(EXERCISE MATERIALS Opens)

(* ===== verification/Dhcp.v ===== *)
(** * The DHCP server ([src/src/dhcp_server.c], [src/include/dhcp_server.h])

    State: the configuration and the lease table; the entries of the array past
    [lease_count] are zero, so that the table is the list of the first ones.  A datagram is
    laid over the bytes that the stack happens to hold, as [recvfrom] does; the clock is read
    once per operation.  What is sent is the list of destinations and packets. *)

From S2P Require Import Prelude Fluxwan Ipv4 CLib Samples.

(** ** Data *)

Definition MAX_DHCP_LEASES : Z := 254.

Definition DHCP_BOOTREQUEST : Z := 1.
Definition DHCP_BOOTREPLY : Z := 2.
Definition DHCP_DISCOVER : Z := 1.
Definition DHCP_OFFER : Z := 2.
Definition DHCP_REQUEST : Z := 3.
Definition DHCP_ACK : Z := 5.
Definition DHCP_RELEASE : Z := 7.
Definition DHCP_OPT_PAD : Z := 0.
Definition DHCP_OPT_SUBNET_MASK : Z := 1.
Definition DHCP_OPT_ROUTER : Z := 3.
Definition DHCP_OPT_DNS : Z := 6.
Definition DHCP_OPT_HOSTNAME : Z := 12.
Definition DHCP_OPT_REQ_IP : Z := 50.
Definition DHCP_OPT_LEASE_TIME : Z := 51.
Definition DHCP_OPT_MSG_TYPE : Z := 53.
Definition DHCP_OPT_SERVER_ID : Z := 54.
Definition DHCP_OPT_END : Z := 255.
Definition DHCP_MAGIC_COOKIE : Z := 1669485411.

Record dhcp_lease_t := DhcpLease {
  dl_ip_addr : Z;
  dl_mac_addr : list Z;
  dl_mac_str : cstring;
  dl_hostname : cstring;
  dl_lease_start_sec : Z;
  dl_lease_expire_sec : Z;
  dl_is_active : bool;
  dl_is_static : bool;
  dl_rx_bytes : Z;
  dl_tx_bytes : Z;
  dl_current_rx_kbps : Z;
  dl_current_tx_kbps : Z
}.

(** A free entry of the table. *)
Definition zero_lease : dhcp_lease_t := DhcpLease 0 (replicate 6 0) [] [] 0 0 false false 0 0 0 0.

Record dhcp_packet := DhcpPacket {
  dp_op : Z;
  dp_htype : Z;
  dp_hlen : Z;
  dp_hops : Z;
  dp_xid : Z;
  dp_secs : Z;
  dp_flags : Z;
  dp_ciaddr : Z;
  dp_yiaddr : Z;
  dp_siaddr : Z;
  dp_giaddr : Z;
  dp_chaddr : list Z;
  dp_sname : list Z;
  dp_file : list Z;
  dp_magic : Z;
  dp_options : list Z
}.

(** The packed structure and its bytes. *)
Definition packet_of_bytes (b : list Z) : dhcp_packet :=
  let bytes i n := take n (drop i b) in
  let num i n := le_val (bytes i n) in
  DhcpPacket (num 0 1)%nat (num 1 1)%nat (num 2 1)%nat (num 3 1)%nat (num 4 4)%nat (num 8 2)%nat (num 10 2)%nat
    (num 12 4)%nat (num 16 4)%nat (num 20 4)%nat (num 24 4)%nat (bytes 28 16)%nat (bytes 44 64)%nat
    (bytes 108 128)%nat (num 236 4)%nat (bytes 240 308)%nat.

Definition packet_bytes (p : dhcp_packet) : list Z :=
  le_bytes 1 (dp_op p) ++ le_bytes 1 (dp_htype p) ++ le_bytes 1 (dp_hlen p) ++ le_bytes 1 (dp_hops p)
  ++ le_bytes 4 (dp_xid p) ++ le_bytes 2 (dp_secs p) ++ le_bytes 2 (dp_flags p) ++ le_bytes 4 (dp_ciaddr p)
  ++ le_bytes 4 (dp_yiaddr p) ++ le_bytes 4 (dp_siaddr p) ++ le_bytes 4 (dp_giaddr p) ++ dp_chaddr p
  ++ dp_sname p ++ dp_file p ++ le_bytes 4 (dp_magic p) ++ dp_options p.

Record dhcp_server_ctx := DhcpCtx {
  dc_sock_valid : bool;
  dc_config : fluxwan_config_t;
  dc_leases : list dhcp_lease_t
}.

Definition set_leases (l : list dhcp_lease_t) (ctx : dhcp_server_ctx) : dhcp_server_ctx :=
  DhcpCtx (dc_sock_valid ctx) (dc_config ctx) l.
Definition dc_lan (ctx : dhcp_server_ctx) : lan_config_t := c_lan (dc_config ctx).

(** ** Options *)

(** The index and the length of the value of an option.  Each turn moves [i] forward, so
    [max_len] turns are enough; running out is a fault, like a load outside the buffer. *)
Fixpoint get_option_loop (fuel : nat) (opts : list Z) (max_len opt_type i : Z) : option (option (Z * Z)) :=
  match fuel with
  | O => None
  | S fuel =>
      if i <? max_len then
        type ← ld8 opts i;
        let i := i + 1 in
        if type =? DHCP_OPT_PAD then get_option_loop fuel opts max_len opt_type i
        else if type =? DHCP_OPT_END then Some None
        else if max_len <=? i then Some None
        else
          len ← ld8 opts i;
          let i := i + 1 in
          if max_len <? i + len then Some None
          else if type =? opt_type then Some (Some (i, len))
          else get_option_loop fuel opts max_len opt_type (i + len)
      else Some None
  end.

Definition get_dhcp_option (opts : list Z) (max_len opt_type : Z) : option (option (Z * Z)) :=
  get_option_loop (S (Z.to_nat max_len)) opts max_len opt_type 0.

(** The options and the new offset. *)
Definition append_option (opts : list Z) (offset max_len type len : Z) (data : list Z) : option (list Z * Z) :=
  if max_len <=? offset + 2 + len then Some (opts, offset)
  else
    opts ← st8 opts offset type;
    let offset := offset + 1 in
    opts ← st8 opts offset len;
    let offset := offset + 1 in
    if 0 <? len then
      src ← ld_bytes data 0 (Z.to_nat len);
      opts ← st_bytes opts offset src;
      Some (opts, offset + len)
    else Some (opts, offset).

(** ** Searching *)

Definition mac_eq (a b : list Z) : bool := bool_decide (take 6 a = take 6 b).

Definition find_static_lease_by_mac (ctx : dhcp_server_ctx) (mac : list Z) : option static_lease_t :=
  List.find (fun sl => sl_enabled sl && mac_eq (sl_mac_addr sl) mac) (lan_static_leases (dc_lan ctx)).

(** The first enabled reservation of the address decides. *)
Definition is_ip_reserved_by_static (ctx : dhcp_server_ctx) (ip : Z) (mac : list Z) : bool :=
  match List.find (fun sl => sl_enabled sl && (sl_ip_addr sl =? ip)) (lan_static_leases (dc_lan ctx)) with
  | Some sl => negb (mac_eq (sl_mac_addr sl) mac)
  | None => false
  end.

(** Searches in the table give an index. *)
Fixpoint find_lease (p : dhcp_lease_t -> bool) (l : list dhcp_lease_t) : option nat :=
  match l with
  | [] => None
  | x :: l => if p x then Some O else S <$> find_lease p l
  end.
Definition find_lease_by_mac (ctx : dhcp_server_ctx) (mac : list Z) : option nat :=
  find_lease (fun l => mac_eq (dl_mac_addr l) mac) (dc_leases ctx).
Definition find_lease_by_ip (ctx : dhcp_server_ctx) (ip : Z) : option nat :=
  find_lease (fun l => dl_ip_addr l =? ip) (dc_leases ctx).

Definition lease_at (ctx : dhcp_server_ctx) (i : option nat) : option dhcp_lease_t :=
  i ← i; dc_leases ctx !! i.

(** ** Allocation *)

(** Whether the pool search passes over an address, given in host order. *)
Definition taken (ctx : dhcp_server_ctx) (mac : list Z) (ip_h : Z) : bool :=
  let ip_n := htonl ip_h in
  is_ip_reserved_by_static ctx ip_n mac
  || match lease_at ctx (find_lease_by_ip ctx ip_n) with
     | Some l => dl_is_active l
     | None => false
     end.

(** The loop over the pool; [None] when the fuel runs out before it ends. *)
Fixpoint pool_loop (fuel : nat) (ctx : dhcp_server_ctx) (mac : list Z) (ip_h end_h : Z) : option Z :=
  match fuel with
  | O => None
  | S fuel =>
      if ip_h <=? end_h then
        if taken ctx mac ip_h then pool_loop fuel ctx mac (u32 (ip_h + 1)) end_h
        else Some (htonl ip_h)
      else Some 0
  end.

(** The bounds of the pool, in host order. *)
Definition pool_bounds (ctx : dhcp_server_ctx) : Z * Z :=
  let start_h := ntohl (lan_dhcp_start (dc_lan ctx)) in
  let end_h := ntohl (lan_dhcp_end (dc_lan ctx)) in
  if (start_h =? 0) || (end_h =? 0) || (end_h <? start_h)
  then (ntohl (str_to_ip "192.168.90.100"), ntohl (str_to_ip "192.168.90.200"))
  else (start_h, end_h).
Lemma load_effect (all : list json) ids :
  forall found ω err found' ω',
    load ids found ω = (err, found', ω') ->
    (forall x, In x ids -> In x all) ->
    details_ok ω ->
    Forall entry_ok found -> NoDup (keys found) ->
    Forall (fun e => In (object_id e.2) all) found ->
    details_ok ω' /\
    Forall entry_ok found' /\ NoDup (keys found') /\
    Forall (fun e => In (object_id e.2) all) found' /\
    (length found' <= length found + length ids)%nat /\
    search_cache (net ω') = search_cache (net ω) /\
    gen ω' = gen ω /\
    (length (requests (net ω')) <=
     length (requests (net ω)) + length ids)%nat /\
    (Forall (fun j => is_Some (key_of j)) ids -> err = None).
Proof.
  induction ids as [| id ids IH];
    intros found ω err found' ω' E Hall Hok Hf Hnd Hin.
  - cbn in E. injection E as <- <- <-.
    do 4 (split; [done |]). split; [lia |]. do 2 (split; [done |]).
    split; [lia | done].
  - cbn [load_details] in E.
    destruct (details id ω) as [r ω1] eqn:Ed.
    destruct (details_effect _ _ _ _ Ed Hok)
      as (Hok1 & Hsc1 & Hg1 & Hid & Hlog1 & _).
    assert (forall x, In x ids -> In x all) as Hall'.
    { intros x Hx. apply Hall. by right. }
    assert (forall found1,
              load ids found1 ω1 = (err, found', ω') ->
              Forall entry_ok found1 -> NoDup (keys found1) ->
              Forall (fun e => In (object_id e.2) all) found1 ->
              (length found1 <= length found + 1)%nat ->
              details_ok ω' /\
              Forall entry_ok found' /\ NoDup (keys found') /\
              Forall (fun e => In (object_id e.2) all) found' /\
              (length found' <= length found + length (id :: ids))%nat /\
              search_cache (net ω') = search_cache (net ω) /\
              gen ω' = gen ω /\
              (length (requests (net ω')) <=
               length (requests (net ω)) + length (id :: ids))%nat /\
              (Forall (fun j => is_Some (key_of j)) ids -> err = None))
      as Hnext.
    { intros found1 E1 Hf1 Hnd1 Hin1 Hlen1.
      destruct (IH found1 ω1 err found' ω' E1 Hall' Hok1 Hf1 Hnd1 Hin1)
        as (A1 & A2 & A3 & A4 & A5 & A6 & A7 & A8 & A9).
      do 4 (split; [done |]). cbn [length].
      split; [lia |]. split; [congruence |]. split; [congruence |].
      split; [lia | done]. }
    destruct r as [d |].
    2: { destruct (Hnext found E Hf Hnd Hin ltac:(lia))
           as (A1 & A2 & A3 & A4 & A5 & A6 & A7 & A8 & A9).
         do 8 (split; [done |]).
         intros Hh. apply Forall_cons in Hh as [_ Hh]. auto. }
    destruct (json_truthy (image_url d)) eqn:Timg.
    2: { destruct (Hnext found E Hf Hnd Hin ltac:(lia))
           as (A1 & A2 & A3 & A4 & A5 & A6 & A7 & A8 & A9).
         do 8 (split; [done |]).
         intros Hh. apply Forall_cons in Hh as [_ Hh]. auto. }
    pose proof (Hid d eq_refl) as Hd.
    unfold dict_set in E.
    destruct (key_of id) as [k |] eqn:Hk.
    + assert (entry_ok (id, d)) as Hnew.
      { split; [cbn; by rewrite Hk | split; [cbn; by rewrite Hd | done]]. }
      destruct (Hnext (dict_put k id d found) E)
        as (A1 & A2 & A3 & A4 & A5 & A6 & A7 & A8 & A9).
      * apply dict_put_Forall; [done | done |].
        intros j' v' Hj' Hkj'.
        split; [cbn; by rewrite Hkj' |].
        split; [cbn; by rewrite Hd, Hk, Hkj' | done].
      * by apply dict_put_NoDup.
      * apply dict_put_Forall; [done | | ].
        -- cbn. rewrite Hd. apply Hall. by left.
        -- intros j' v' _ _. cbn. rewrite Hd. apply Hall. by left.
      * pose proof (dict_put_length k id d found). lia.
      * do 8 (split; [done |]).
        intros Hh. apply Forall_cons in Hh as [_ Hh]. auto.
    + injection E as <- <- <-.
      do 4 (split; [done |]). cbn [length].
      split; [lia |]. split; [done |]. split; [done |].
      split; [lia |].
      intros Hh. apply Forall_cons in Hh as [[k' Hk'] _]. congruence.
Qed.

(EXERCISE MATERIALS Closes)

WHAT YOU ARE ASKED TO DO:
Only an exact copy of the lines from the beginning of the listing through the line with "dl_mac_str : cstring;", both included, belongs in the answer.

ANSWER SPACE:
(* ===== verification/Dhcp.v ===== *)
(** * The DHCP server ([src/src/dhcp_server.c], [src/include/dhcp_server.h])

    State: the configuration and the lease table; the entries of the array past
    [lease_count] are zero, so that the table is the list of the first ones.  A datagram is
    laid over the bytes that the stack happens to hold, as [recvfrom] does; the clock is read
    once per operation.  What is sent is the list of destinations and packets. *)

From S2P Require Import Prelude Fluxwan Ipv4 CLib Samples.

(** ** Data *)

Definition MAX_DHCP_LEASES : Z := 254.

Definition DHCP_BOOTREQUEST : Z := 1.
Definition DHCP_BOOTREPLY : Z := 2.
Definition DHCP_DISCOVER : Z := 1.
Definition DHCP_OFFER : Z := 2.
Definition DHCP_REQUEST : Z := 3.
Definition DHCP_ACK : Z := 5.
Definition DHCP_RELEASE : Z := 7.
Definition DHCP_OPT_PAD : Z := 0.
Definition DHCP_OPT_SUBNET_MASK : Z := 1.
Definition DHCP_OPT_ROUTER : Z := 3.
Definition DHCP_OPT_DNS : Z := 6.
Definition DHCP_OPT_HOSTNAME : Z := 12.
Definition DHCP_OPT_REQ_IP : Z := 50.
Definition DHCP_OPT_LEASE_TIME : Z := 51.
Definition DHCP_OPT_MSG_TYPE : Z := 53.
Definition DHCP_OPT_SERVER_ID : Z := 54.
Definition DHCP_OPT_END : Z := 255.
Definition DHCP_MAGIC_COOKIE : Z := 1669485411.

Record dhcp_lease_t := DhcpLease {
  dl_ip_addr : Z;
  dl_mac_addr : list Z;
  dl_mac_str : cstring;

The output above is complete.